I could go on for a long time on this topic, but I think it is best to just let you know I believe you are experiencing some very normal after-effects. It will take time. If you can appreciate or enjoy meditation or organized religion, those are two great outlets which offer you the peace you need to be able to reflect and come to terms with the new you. They have both helped me a great deal. My last bleed was in 2004. I had surgery in 1975 and was angry in varying degrees for many many years. Through the understanding of unyielding and devoted family I pushed beyond the anger and change. Thank goodness we are out of the dark ages and there are a multitude of therapies (acupuncture, herbalists, traditional meds and good ol' talk.) Reach out to a therapist by all means! Trish and the others have the right idea.
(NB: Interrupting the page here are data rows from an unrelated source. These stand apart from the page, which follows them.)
(** The stores that a sequence of [add_*] calls and elimination steps leads
    to; a call that raises leaves the store as it was. *)
Inductive reach (s0 : store) : store -> Prop :=
| reach_start : reach s0 s0
| reach_add_polynomial (s s' : store) (lhs : elem) (op : operator) :
    reach s0 s -> add_polynomial_constraint s lhs op = Ok s' -> reach s0 s'
| reach_add_linear (s s' : store) (v : list Q) (cst : Q) (op : operator) :
    reach s0 s -> add_linear_constraint s v cst op = Ok s' -> reach s0 s'
| reach_eliminate (s s' : store) (i : nat) :
    reach s0 s -> one_step_elimination s i = Ok s' -> reach s0 s'.

(** A store over [x0, x1, x2] with [x0 - 1 < 0], [x0 + x1 - x2 <= 0] and
    [-x0 <= 0]. *)
Definition example_store : store :=
  {| _poly_ring := 3; _ambient_dim := 3;
     _eq := PySet [];
     _lt := PySet [sub (gen 0) (const 1)];
     _le := PySet [sub (add (gen 0) (gen 1)) (gen 2); neg (gen 0)] |}.

(** The three buckets of the Fourier-Motzkin branch, by the sign of the
    coefficient of the eliminated variable. *)
Definition is_lower (i : nat) (l : list mpoly) (p : mpoly) : Prop :=
  In p l /\ monomial_coefficient p i < 0.

Definition is_upper (i : nat) (l : list mpoly) (p : mpoly) : Prop :=
  In p l /\ 0 < monomial_coefficient p i.

Definition is_free (i : nat) (l : list mpoly) (p : mpoly) : Prop :=
  In p l /\ monomial_coefficient p i == 0.
(** * serverless-aws-cdk: the provider adapter [AwsCdkProvider]

    A shallow embedding of [src/provider/awsCdkProvider.ts] and the
    properties of its configuration getters, string helpers and
    toolkit-facing calls. *)

From Stdlib Require Import ZArith List Bool Lia.
From Stdlib Require Import Strings.String Strings.Ascii Numbers.DecimalString.
Import ListNotations.

Open Scope list_scope.
Open Scope string_scope.

Set Warnings "-register-all".

(* ================================================================== *)
(** ** The JavaScript fragment the adapter relies on *)
(* ================================================================== *)

Module JS.

(** Configuration data is typed [any] in the source.  A value is one of
    the primitives or a plain object (a list of own properties, looked up
    by key, first binding wins).  Numbers are the integers, on which
    [Number::toString] is the decimal notation (below 10^21 in
    magnitude), together with [NaN]. *)
Inductive value : Type :=
| VUndefined
| VNull
| VBool (b : bool)
| VNum (n : Z)
| VNaN
| VStr (s : string)
| VObj (fields : list (string * value)).

(** Exceptions and promise rejections. *)
Inductive exn : Type :=
| TypeError                     (* property read on undefined or null *)
| Error (message : string)      (* [new Error(message)] *)
| Rejected (reason : string).   (* failure raised by the host or toolkit *)

Inductive result (A : Type) : Type :=
| Ok (a : A)
| Throw (e : exn).
Arguments Ok {A} a.
Arguments Throw {A} e.

Definition bindR {A B} (r : result A) (k : A -> result B) : result B :=
  match r with
  | Ok a => k a
  | Throw e => Throw e
  end.
(** C4 (amended): for every combination of explicit paths and optional
    parent directory, when the explicit paths are pairwise distinct after
    normalisation, the working set has no duplicate: the scan appends no
    path that is already present. *)
Theorem C4_no_duplicates (env : Env) (ps : list string)
    (parent : option string) (explicit l : list Path) :
  normalize_all env ps = Normal explicit ->
  resolve env ps parent = Normal l ->
  NoDup explicit ->
  NoDup (natsorted l).
Proof.
  intros Hn Hr Hnd.
  destruct (resolve_spec env ps parent explicit l Hn Hr)
    as (added & -> & Hall & Hadd & _).
  apply (Permutation_NoDup (l := explicit ++ added)).
  - symmetry. apply natsorted_Permutation.
  - apply NoDup_app; try assumption.
    intros p Hp Hin. rewrite Forall_forall in Hall.
    now destruct (Hall p Hin).
Qed.

Lemma C4_no_duplicates_witness :
  NoDup (natsorted [mkPath "/" ["lib"; "vol1"]; mkPath "/" ["lib"; "vol2"]]).
Proof.
  apply (C4_no_duplicates (lib_env ["vol2"; "vol1"; "_ocr"]) ["/lib/vol1"]
           (Some "/lib") [mkPath "/" ["lib"; "vol1"]]
           [mkPath "/" ["lib"; "vol1"]; mkPath "/" ["lib"; "vol2"]]).
  - reflexivity.
  - reflexivity.
  - repeat constructor. intros [].
Defined.

(** C8: in every parent-directory scan, a child whose base name is the
    reserved name [_ocr] is never appended: what resolution returns is the
    explicit paths followed by paths whose base name is not [_ocr], so a
    path named [_ocr] is in the working set only if it was given
    explicitly. *)
Theorem C8_reserved_name_not_added (env : Env) (ps : list string)
    (d : string) (explicit l : list Path) :
  normalize_all env ps = Normal explicit ->
  resolve env ps (Some d) = Normal l ->
  (exists added,
      l = explicit ++ added
      /\ Forall (fun p => PurePath.name p <> "_ocr") added)
  /\ (forall p, PurePath.name p = "_ocr" ->
                In p (natsorted l) -> In p explicit).
Proof.
  intros Hn Hr.
  destruct (resolve_spec env ps (Some d) explicit l Hn Hr)
    as (added & -> & Hall & _ & _).
  assert (Hname : Forall (fun p => PurePath.name p <> "_ocr") added).
  { eapply Forall_impl; [|exact Hall]. cbn. intros p [Hs _] Hp.
    apply Hs. now rewrite (stem_of_name p "_ocr" Hp). }
  split; [now exists added|].
  intros p Hp Hin.
  apply (Permutation_in _ (natsorted_Permutation _)) in Hin.
  apply in_app_or in Hin as [Hin|Hin]; [assumption|].
  rewrite Forall_forall in Hname. now destruct (Hname p Hin).
Qed.

Lemma C8_reserved_name_not_added_witness :
  (exists added,
      [mkPath "/" ["lib"; "vol1"]] = [] ++ added
      /\ Forall (fun p => PurePath.name p <> "_ocr") added)
  /\ (forall p, PurePath.name p = "_ocr" ->
                In p (natsorted [mkPath "/" ["lib"; "vol1"]]) -> In p []).
Proof.
  apply (C8_reserved_name_not_added (lib_env ["_ocr"; "vol1"]) []
           "/lib" [] [mkPath "/" ["lib"; "vol1"]]); reflexivity.
Defined.

(** C9: the scan tests the stem, not the base name.  A child whose stem
    (the name without its last suffix) is [_ocr] is never appended: what
    resolution returns is the explicit paths followed by paths whose stem
    is not [_ocr].  A child named [_ocr.bak] has the stem [_ocr], so it is
    left out as well, although its base name is not [_ocr]. *)
Theorem C9_stem_excluded (env : Env) (ps : list string)
    (d : string) (explicit l : list Path) :
  normalize_all env ps = Normal explicit ->
  resolve env ps (Some d) = Normal l ->
  (exists added,
      l = explicit ++ added /\ Forall (fun p => stem p <> "_ocr") added)
  /\ (forall p, stem p = "_ocr" -> In p (natsorted l) -> In p explicit)
  /\ (forall dir,
        stem (make_child_relpath dir "_ocr.bak") = "_ocr"
        /\ PurePath.name (make_child_relpath dir "_ocr.bak") <> "_ocr").
Proof.
  intros Hn Hr.
  destruct (resolve_spec env ps (Some d) explicit l Hn Hr)
    as (added & -> & Hall & _ & _).
  assert (Hstem : Forall (fun p => stem p <> "_ocr") added).
  { eapply Forall_impl; [|exact Hall]. cbn. tauto. }
  split; [now exists added|]. split.
  - intros p Hp Hin.
    apply (Permutation_in _ (natsorted_Permutation _)) in Hin.
    apply in_app_or in Hin as [Hin|Hin]; [assumption|].
    rewrite Forall_forall in Hstem. now destruct (Hstem p Hin).
  - intros dir. split.
    + now rewrite (stem_of_name _ "_ocr.bak" (name_child dir "_ocr.bak")).
    + rewrite name_child. discriminate.
Qed.

Lemma C9_stem_excluded_witness :
  (exists added,
      [mkPath "/" ["lib"; "vol1"]] = [] ++ added
      /\ Forall (fun p => stem p <> "_ocr") added)
  /\ (forall p, stem p = "_ocr" ->
                In p (natsorted [mkPath "/" ["lib"; "vol1"]]) -> In p [])
  /\ (forall dir,
        stem (make_child_relpath dir "_ocr.bak") = "_ocr"
        /\ PurePath.name (make_child_relpath dir "_ocr.bak") <> "_ocr").
Proof.
  apply (C9_stem_excluded (lib_env ["_ocr.bak"; "vol1"]) []
           "/lib" [] [mkPath "/" ["lib"; "vol1"]]); reflexivity.
Defined.

(** ** The run up to the confirmation (lines 66-89) *)

Section RunStart.
Context {Ext : Type} `{VP : VolumeProcessor Ext} {T : Terminal}.

(** [run] up to the confirmation, on any terminal. *)
Lemma run_unfold (env : Env) (a : Args) (w : World Ext) :
  run env a w =
  match resolve env (paths a) (parent_dir a) with
  | Raised e => (Raised e, noted a w)
  | Normal [] =>
      (Normal tt,
       mkWorld (trace w ++ ocr_note a ++ [EvLog ERROR no_paths_msg None])
               (stdin w) (ext w))
  | Normal ps => confirm_and_process a ps (noted a w)
  end.
Proof.
  unfold run, bind, lift, noted, ocr_note.
  destruct (disable_ocr a);
    unfold logger_info, logger_error, emit, ret; cbn [trace stdin ext];
    rewrite ?app_nil_r, ?world_eta;
    destruct (resolve env (paths a) (parent_dir a)) as [[|p ps]|e];
    cbn; rewrite <- ?app_assoc; reflexivity.
Qed.

End RunStart.

Section RunFacts.
Context {Ext : Type} `{VP : VolumeProcessor Ext}.

(** On the plain terminal [print] writes and [input] reads. *)
Lemma print_plain (s : string) (w : World Ext) :
  print s w
  = (Normal tt, mkWorld (trace w ++ [EvPrint s]) (stdin w) (ext w)).
Proof. reflexivity. Qed.

Lemma input_plain (prompt : string) (w : World Ext) :
  input prompt w
  = match stdin w with
    | line :: rest =>
        (Normal line,
         mkWorld (trace w ++ [EvInput prompt (Some line)]) rest (ext w))
    | [] =>
        (Raised EOFError,
         mkWorld (trace w ++ [EvInput prompt None]) [] (ext w))
    end.
Proof. reflexivity. Qed.

Lemma for_each_print (f : Path -> string) (l : list Path) :
  forall w : World Ext,
    for_each l (fun p => print (f p)) w =
    (Normal tt,
     mkWorld (trace w ++ map (fun p => EvPrint (f p)) l) (stdin w) (ext w)).
Proof.
  induction l as [|p l IH]; intros w; cbn [for_each map].
  - unfold ret. now rewrite app_nil_r, world_eta.
  - unfold bind. rewrite print_plain, IH. cbn [trace stdin ext].
    now rewrite <- app_assoc.
Qed.

(** With a line to read, the confirmation decides between processing the
    sorted list and returning at once. *)
Lemma confirm_and_process_line (a : Args) (ps : list Path)
    (t : list Event) (line : string) (rest : list string) (x : Ext) :
  disable_confirmation a = false ->
  confirm_and_process a ps (mkWorld t (line :: rest) x) =
  let w1 := mkWorld (t ++ listing ps ++ [EvInput prompt_text (Some line)])
                    rest x in
  if affirmative line then process_volumes a (natsorted ps) w1
  else (Normal tt, w1).
Proof.
  intros Hd. unfold confirm_and_process. rewrite Hd. cbn [negb].
  unfold bind at 1. rewrite print_plain. cbn [trace stdin ext].
  unfold bind at 1. rewrite for_each_print. cbn [trace stdin ext].
  unfold bind at 1. rewrite input_plain. cbn [trace stdin ext].
  unfold listing. rewrite <- !app_assoc. cbn [app].
  destruct (affirmative line); reflexivity.
Qed.

(** The loop only adds to the trace. *)
Lemma process_all_extends (ovg : OverlayGenerator) (flag : bool)
    (total : nat) (l : list Path) :
  forall (i n : nat) (w : World Ext),
  exists evs,
    trace (snd (process_all ovg flag total i l n w)) = trace w ++ evs.
Proof.
  induction l as [|p l IH]; intros i n w.
  - exists []. cbn. now rewrite app_nil_r.
  - rewrite process_all_cons. cbv zeta.
    destruct (fst (process_dir ovg p flag (ext w))) as [u|e].
    + destruct (IH (S i) (n + 1) (mkWorld
          (trace w ++ [EvLog INFO (progress_msg i total p) None;
                       EvProcessDir ovg p flag (Normal u)]) (stdin w)
          (snd (process_dir ovg p flag (ext w))))) as [evs Hevs].
      rewrite Hevs. cbn [trace]. rewrite <- app_assoc. eauto.
    + destruct (err_is_Exception e).
      * destruct (IH (S i) n (mkWorld
          ((trace w ++ [EvLog INFO (progress_msg i total p) None;
                        EvProcessDir ovg p flag (Raised e)])
             ++ [EvLog ERROR (failure_msg p) (Some e)]) (stdin w)
          (snd (process_dir ovg p flag (ext w))))) as [evs Hevs].
        rewrite Hevs. cbn [trace]. rewrite <- !app_assoc. eauto.
      * cbn [snd trace]. eauto.
Qed.

Lemma process_all_first (ovg : OverlayGenerator) (flag : bool)
    (total : nat) (p : Path) (l : list Path) (i n : nat) (w : World Ext) :
  exists evs,
    trace (snd (process_all ovg flag total i (p :: l) n w)) =
    (trace w ++ [EvLog INFO (progress_msg i total p) None;
                 EvProcessDir ovg p flag
                   (fst (process_dir ovg p flag (ext w)))]) ++ evs.
Proof.
  rewrite process_all_cons. cbv zeta.
  destruct (fst (process_dir ovg p flag (ext w))) as [u|e].
  - apply process_all_extends.
  - destruct (err_is_Exception e).
    + match goal with
      | |- context [process_all _ _ _ ?j l ?m ?w'] =>
          destruct (process_all_extends ovg flag total l j m w')
            as [evs Hevs]
      end.
      rewrite Hevs. cbn [trace]. rewrite <- app_assoc. eauto.
    + exists []. cbn [snd trace]. now rewrite app_nil_r.
Qed.

(** On a list that is not empty, [process_dir] is called at least once,
    whatever it does. *)
Lemma process_volumes_attempts (a : Args) (p : Path) (l : list Path)
    (w : World Ext) :
  attempted (trace (snd (process_volumes a (p :: l) w))) <> [].
Proof.
  assert (Hcall : forall t1 msg ovg f r t2,
             attempted ((t1 ++ [EvLog INFO msg None; EvProcessDir ovg p f r])
                        ++ t2) <> []).
  { intros t1 msg ovg f r t2. rewrite !attempted_app. cbn. intros E.
    apply app_eq_nil in E as [E _]. apply app_eq_nil in E as [_ E].
    discriminate E. }
  unfold process_volumes, bind. cbv zeta.
  destruct (process_all_first (make_ovg a) (as_one_file a)
              (List.length (p :: l)) p l 0 0 w) as [evs Hevs].
  unfold make_ovg in Hevs.
  destruct (process_all _ _ _ 0 (p :: l) 0 w) as [[n|e] w'];
    cbn [snd] in Hevs |- *.
  - unfold logger_info, emit. cbn [snd trace].
    rewrite Hevs, <- (app_assoc _ evs). apply Hcall.
  - rewrite Hevs. apply Hcall.
Qed.

End RunFacts.

(** ** Empty working set (lines 76-78) *)

(** C5: whenever resolution produces an empty list, the run writes one
    ERROR record ("Found no paths to process..."), returns normally, hands
    no volume to the processor, shows no prompt and reads no input.  With
    no explicit path and no parent directory resolution is empty. *)
Theorem C5_empty_working_set {Ext : Type} `{VolumeProcessor Ext}
    {T : Terminal} (env : Env) (a : Args) (w : World Ext) :
  resolve env (paths a) (parent_dir a) = Normal [] ->
  let new := ocr_note a ++ [EvLog ERROR no_paths_msg None] in
  run env a w = (Normal tt, mkWorld (trace w ++ new) (stdin w) (ext w))
  /\ error_records new = [EvLog ERROR no_paths_msg None]
  /\ attempted new = []
  /\ prompts new = []
  /\ (forall env', resolve env' [] None = Normal []).
Proof.
  intros Hr. cbv zeta. rewrite run_unfold, Hr.
  unfold ocr_note. destruct (disable_ocr a); repeat split.
Qed.

Lemma C5_empty_working_set_witness :
  @run nat always_ok plain_terminal
      (lib_env []) (default_args []) (start ["y"] 0)
  = (Normal tt,
     mkWorld ([] ++ ocr_note (default_args [])
              ++ [EvLog ERROR no_paths_msg None]) ["y"] 0)
  /\ error_records (ocr_note (default_args [])
                    ++ [EvLog ERROR no_paths_msg None])
     = [EvLog ERROR no_paths_msg None]
  /\ attempted (ocr_note (default_args [])
                ++ [EvLog ERROR no_paths_msg None]) = []
  /\ prompts (ocr_note (default_args [])
              ++ [EvLog ERROR no_paths_msg None]) = []
  /\ (forall env', resolve env' [] None = Normal []).
Proof.
  apply (@C5_empty_working_set nat always_ok plain_terminal (lib_env [])
           (default_args []) (start ["y"] 0)).
  reflexivity.
Defined.
(** [approx eta x X]: the float [x] stands for the non-negative real [X]
    up to the relative error [eta]: either both are zero, or [x] is a
    positive normal number within [eta * X] of [X]. *)
Definition approx (eta : Q) (x : float) (X : Q) : Prop :=
  (X == 0 /\ Prim2SF x = S754_zero false) \/
  (pos_finite (Prim2SF x) /\ pow2 (-1022) <= to_Q x /\
   X * (1 - eta) <= to_Q x <= X * (1 + eta)).

(** ** The two converters on binary64

    The same code once more, with Python's [float] as Rocq's primitive
    binary64 float: every product, sum and quotient is rounded to nearest
    (ties to even) as the hardware does it, and can underflow to zero or
    overflow to infinity.  A Python [int] that meets a float ([int(bit)],
    [quantization_levels]) is converted first; [sum] adds from left to
    right, as in the Python 3.8 the notebook ran on. *)

Module B64.

(** [float(n)] for a Python int of magnitude below 2^63. *)
Definition of_int (n : Z) : float :=
  if (n <? 0)%Z then PrimFloat.opp (PrimFloat.of_uint63 (Uint63.of_Z (- n)))
  else PrimFloat.of_uint63 (Uint63.of_Z n).

(** [x / y]: raises on a zero divisor, of either sign. *)
Definition div (x y : float) : result float :=
  if PrimFloat.eqb y (of_int 0)
  then Raise (ZeroDivisionError "float division by zero")
  else Ok (PrimFloat.div x y).

(** [x > y]; false when either is NaN. *)
Definition gt (x y : float) : bool := PrimFloat.ltb y x.

(** [sum(xs)]: left to right, from the int 0. *)
Definition sum (xs : list float) : float :=
  fold_left PrimFloat.add xs (of_int 0).

(** [round(x)] with one argument: the float's exact value rounded to the
    nearest integer, ties to even; NaN and the infinities raise. *)
Definition round (x : float) : result Z :=
  match Prim2SF x with
  | S754_nan => Raise (ValueError "cannot convert float NaN to integer")
  | S754_infinity _ =>
      Raise (OverflowError "cannot convert float infinity to integer")
  | _ => Ok (Py.round (to_Q x))
  end.

Fixpoint dac_terms (pairs : list (ascii * float)) (V_ref : float)
  : result (list float) :=
  match pairs with
  | [] => Ok []
  | (bit, weight) :: rest =>
      b <- Py.int bit ;;
      ts <- dac_terms rest V_ref ;;
      Ok (PrimFloat.mul (PrimFloat.mul (of_int b) weight) V_ref :: ts)
  end.

Definition dac_output (binary_input : string) (V_ref : float) : result float :=
  if (negb (Py.len binary_input =? 4)%Z
      || negb (Py.issubset_01 binary_input))%bool
  then Raise (ValueError "binary_input must be a 4-bit binary string.")
  else
    let weights := [PrimFloat.div (of_int 8) (of_int 16);
                    PrimFloat.div (of_int 4) (of_int 16);
                    PrimFloat.div (of_int 2) (of_int 16);
                    PrimFloat.div (of_int 1) (of_int 16)] in
    ts <- dac_terms (combine (list_ascii_of_string binary_input) weights) V_ref ;;
    let V_out := sum ts in
    Ok V_out.

Definition adc_output (V_in V_ref : float) : result string :=
  if gt V_in V_ref
  then Raise (ValueError "Input voltage exceeds reference voltage.")
  else
    let quantization_levels := (2 ^ 4)%Z in
    delta_V <- div V_ref (of_int quantization_levels) ;;
    q <- div V_in delta_V ;;
    digital_value <- round q ;;
    let binary_output := Py.format_04b digital_value in
    Ok binary_output.

End B64.

(** ** The notebook's demonstration runs, on exact rationals *)

Example dac_1010 : exists v, dac_output "1010" 5 = Ok v /\ v == 3125 # 1000.
Proof. eexists; split; [reflexivity | reflexivity]. Qed.

Example dac_0101 : exists v, dac_output "0101" 5 = Ok v /\ v == 15625 # 10000.
Proof. eexists; split; [reflexivity | reflexivity]. Qed.

Example dac_1111 : exists v, dac_output "1111" 5 = Ok v /\ v == 46875 # 10000.
Proof. eexists; split; [reflexivity | reflexivity]. Qed.

Example dac_0000 : exists v, dac_output "0000" 5 = Ok v /\ v == 0.
Proof. eexists; split; [reflexivity | reflexivity]. Qed.

Example adc_3_12 : adc_output (312 # 100) 5 = Ok "1010".
Proof. reflexivity. Qed.

Example adc_1_56 : adc_output (156 # 100) 5 = Ok "0101".
Proof. reflexivity. Qed.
Best wishes to you. Keep reaching out - that's why we are here.

~Maria in Boston

Hi James, I had an AVM removed about 4 yrs ago from my left temporal lobe. I presented with seizures and I was told 6 weeks on so meds and I would be back to normalcy. However, I am still having seizures on a regular basis on 4 seizure meds, a couple antidepressants, and last year I had the VNS ( vagus nerve stimulator) implanted. So besides being misled I am continually losing more and more of my short term and intermediate memory. I am having trouble with my impulse control especially when agitated which happens pretty easily now. I think anytime something is digging around in your brain one tends to have a few emotional issues. One thing to remember, anger is a secondary emotion. People only get angry from either fear or hurt feelings. Knowing this may help to analyze why your feeling anger. I know it is easier said than done. Don’t feel like the Lone Ranger, all of us feel anger after our procedures. It is part of the five stages of grief. I still get pissed off about all of this sometimes. It is just part of the whole thing. Go get some help, it is nothing to be ashamed of. Nobody is taught the coping mechanisms for a serious life changing event. One thing that really gets me agitated is being in public or in a group of more than 4 people at a time, just to much stimuli. Find somebody that has had a like procedure to talk to, just having 1 person to talk to that understands what you are going through can be all the lifeline you need. Obviously you want help, so your on the right track, I hope you can figure it out, if not that is what this site is all about. Support! I am almost always awake and willing to help or just listen. Just find me on facebook if you want.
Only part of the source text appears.